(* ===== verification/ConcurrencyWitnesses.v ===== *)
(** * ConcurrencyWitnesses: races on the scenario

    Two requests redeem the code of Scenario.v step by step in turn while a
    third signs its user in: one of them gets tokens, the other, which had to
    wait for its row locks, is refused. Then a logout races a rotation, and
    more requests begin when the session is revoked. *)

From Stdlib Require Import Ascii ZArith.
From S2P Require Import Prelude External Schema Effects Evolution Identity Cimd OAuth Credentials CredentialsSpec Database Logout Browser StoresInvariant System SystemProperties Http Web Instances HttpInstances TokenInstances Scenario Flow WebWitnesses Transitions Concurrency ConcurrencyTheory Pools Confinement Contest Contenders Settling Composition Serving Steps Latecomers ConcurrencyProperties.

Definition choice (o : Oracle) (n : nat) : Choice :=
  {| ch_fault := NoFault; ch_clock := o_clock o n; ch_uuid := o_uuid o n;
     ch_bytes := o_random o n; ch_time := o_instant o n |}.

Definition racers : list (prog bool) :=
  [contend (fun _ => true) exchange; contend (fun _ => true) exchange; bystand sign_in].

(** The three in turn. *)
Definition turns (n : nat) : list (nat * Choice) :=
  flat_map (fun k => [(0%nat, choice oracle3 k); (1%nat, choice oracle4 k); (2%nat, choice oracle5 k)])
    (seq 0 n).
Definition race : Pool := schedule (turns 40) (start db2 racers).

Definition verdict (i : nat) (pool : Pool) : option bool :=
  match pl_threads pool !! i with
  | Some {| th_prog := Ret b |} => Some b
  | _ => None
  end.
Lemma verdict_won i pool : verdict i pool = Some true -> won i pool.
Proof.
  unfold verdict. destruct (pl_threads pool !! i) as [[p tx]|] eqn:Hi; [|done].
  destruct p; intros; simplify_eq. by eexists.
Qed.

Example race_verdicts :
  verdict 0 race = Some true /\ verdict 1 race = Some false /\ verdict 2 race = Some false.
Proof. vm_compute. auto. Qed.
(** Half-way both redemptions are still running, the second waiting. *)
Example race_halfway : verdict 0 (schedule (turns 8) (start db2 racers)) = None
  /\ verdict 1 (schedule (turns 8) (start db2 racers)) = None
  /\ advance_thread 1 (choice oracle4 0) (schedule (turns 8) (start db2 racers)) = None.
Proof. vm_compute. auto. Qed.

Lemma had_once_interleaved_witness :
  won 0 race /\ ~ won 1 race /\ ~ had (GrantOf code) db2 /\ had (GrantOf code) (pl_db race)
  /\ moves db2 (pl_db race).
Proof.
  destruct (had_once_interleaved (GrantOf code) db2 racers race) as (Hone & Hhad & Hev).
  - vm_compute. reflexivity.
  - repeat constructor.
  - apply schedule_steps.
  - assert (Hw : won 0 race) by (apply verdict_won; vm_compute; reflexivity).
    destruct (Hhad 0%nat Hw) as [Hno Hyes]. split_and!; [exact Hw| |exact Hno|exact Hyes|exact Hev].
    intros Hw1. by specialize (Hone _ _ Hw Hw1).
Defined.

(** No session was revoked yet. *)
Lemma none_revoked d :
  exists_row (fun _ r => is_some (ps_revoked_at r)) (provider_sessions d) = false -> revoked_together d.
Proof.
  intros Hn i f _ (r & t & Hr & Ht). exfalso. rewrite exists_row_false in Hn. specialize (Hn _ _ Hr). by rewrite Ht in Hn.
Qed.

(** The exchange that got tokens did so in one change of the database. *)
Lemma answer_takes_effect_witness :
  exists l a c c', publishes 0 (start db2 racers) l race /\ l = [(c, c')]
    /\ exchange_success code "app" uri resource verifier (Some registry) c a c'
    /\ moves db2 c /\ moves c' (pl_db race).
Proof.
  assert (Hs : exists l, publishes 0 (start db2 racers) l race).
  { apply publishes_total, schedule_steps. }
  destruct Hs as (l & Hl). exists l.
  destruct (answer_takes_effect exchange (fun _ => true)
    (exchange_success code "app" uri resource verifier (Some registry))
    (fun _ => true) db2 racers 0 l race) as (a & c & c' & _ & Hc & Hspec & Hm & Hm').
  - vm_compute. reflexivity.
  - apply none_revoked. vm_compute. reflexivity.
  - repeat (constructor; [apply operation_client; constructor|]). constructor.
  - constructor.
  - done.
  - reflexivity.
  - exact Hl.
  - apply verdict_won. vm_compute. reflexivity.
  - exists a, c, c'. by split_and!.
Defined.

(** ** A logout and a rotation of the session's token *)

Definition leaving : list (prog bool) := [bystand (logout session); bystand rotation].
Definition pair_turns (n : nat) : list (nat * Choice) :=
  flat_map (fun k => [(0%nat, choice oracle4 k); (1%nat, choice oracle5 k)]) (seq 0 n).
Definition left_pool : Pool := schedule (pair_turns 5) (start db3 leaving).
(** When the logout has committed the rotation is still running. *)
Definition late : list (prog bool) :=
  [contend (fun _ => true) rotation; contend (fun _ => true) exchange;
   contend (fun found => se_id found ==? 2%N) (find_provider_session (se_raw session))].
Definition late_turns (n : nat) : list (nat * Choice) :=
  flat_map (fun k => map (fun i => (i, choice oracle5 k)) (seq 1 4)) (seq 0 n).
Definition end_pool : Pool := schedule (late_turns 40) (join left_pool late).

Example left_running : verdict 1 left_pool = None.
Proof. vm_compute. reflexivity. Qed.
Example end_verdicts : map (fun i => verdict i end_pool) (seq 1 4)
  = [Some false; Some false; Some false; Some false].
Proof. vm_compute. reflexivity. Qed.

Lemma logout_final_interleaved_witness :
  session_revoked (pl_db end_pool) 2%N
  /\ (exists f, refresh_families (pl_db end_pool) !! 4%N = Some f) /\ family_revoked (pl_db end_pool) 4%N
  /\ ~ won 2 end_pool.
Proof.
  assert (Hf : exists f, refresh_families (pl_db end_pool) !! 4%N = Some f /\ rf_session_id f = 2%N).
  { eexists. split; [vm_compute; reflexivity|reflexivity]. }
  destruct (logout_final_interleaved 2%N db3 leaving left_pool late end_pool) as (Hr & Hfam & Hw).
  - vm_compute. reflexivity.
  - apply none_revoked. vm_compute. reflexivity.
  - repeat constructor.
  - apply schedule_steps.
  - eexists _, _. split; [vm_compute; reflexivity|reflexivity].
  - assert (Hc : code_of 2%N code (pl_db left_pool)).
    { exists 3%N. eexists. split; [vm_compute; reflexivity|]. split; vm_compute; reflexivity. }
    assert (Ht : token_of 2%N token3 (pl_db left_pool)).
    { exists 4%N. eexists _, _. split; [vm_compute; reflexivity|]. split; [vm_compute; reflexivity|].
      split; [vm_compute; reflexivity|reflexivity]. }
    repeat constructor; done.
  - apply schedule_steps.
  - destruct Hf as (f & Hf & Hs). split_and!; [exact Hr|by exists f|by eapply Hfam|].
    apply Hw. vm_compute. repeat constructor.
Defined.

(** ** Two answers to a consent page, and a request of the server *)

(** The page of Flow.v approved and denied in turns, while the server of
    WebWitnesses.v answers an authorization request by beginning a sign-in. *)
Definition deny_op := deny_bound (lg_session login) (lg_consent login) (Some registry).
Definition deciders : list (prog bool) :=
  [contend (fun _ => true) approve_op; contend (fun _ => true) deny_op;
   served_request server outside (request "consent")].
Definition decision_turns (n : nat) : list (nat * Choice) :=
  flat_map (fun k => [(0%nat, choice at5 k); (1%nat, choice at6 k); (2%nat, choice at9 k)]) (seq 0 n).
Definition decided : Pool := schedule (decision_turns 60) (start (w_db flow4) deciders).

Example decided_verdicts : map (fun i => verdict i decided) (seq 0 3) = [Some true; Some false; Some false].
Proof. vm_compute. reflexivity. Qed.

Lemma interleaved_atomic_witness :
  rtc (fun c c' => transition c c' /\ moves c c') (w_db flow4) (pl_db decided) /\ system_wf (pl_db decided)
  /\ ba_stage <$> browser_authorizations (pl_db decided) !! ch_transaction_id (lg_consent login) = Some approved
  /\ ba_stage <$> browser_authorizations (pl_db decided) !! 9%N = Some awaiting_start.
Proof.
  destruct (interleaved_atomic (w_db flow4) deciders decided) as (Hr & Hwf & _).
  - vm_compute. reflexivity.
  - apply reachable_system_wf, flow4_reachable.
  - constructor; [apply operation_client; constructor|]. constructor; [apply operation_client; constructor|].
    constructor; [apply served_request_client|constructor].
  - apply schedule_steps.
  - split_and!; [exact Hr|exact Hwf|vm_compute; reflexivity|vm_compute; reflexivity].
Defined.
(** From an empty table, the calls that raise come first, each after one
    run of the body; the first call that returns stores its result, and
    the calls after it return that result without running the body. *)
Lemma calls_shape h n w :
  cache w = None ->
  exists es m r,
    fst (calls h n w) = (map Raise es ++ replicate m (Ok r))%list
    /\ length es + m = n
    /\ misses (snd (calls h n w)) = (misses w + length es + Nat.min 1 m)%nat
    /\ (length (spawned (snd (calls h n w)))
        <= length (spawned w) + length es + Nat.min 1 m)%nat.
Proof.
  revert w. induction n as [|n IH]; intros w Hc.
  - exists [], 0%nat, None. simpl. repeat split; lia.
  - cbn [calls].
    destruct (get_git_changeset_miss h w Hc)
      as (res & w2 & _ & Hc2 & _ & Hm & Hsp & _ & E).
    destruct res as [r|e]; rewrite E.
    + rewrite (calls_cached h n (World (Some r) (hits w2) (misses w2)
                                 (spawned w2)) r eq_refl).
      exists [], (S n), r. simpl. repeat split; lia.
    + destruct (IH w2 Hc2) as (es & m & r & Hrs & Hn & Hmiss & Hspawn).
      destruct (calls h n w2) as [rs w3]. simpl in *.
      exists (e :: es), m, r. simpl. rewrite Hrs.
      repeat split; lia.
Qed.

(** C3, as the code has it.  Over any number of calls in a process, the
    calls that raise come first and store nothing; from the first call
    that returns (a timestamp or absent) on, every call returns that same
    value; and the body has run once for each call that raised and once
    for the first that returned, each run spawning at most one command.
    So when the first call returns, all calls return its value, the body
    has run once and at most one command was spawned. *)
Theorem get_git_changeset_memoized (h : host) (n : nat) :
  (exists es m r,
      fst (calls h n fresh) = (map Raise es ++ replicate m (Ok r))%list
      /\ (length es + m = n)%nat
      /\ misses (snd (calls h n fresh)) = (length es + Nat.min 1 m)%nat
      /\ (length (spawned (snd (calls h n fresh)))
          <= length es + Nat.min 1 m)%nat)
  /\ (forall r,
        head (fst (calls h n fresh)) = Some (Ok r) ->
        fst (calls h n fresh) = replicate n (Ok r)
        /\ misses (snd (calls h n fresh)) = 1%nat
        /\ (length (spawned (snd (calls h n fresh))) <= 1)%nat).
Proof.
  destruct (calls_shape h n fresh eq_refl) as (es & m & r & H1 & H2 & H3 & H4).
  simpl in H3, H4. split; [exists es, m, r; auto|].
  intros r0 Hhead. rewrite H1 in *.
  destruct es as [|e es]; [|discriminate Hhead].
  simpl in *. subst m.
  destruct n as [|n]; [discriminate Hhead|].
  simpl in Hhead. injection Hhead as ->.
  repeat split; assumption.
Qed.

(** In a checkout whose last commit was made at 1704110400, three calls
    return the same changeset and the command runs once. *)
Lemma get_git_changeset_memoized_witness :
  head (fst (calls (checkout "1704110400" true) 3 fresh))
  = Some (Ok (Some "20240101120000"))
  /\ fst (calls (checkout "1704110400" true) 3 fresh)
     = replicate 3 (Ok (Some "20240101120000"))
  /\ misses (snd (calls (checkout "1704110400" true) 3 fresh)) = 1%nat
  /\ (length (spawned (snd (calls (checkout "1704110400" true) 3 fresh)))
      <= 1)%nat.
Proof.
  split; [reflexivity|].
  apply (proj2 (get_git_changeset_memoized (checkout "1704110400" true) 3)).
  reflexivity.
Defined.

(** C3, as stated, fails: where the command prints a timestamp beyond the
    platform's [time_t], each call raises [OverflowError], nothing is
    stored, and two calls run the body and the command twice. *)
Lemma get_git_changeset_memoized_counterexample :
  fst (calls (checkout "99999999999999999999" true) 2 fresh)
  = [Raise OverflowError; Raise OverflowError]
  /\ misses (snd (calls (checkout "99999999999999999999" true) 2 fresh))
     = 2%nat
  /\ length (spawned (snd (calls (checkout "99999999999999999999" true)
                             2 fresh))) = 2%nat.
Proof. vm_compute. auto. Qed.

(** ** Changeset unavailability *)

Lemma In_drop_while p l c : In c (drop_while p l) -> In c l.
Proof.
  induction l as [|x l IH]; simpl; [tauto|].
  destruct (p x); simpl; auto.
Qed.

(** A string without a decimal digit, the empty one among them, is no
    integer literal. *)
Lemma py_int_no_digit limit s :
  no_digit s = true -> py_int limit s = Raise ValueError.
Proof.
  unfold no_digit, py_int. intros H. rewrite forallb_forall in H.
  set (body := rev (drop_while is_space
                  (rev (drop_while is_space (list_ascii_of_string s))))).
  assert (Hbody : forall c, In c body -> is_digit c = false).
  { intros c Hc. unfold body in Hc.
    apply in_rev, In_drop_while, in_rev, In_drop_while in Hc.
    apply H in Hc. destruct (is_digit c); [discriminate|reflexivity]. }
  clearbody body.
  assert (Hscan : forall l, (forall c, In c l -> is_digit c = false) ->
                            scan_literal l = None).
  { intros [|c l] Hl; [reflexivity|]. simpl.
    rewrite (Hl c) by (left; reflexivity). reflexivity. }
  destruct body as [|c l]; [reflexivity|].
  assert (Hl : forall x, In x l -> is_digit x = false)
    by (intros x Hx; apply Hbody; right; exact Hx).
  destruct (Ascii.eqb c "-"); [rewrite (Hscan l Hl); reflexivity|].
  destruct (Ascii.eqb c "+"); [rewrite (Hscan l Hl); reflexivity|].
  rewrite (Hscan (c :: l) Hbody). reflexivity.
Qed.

## YOUR TASK
Scan the lines above for "deciders", then copy every one that has it.

## WRITTEN SOLUTION
Definition deciders : list (prog bool) :=
Definition decided : Pool := schedule (decision_turns 60) (start (w_db flow4) deciders).
  destruct (interleaved_atomic (w_db flow4) deciders decided) as (Hr & Hwf & _).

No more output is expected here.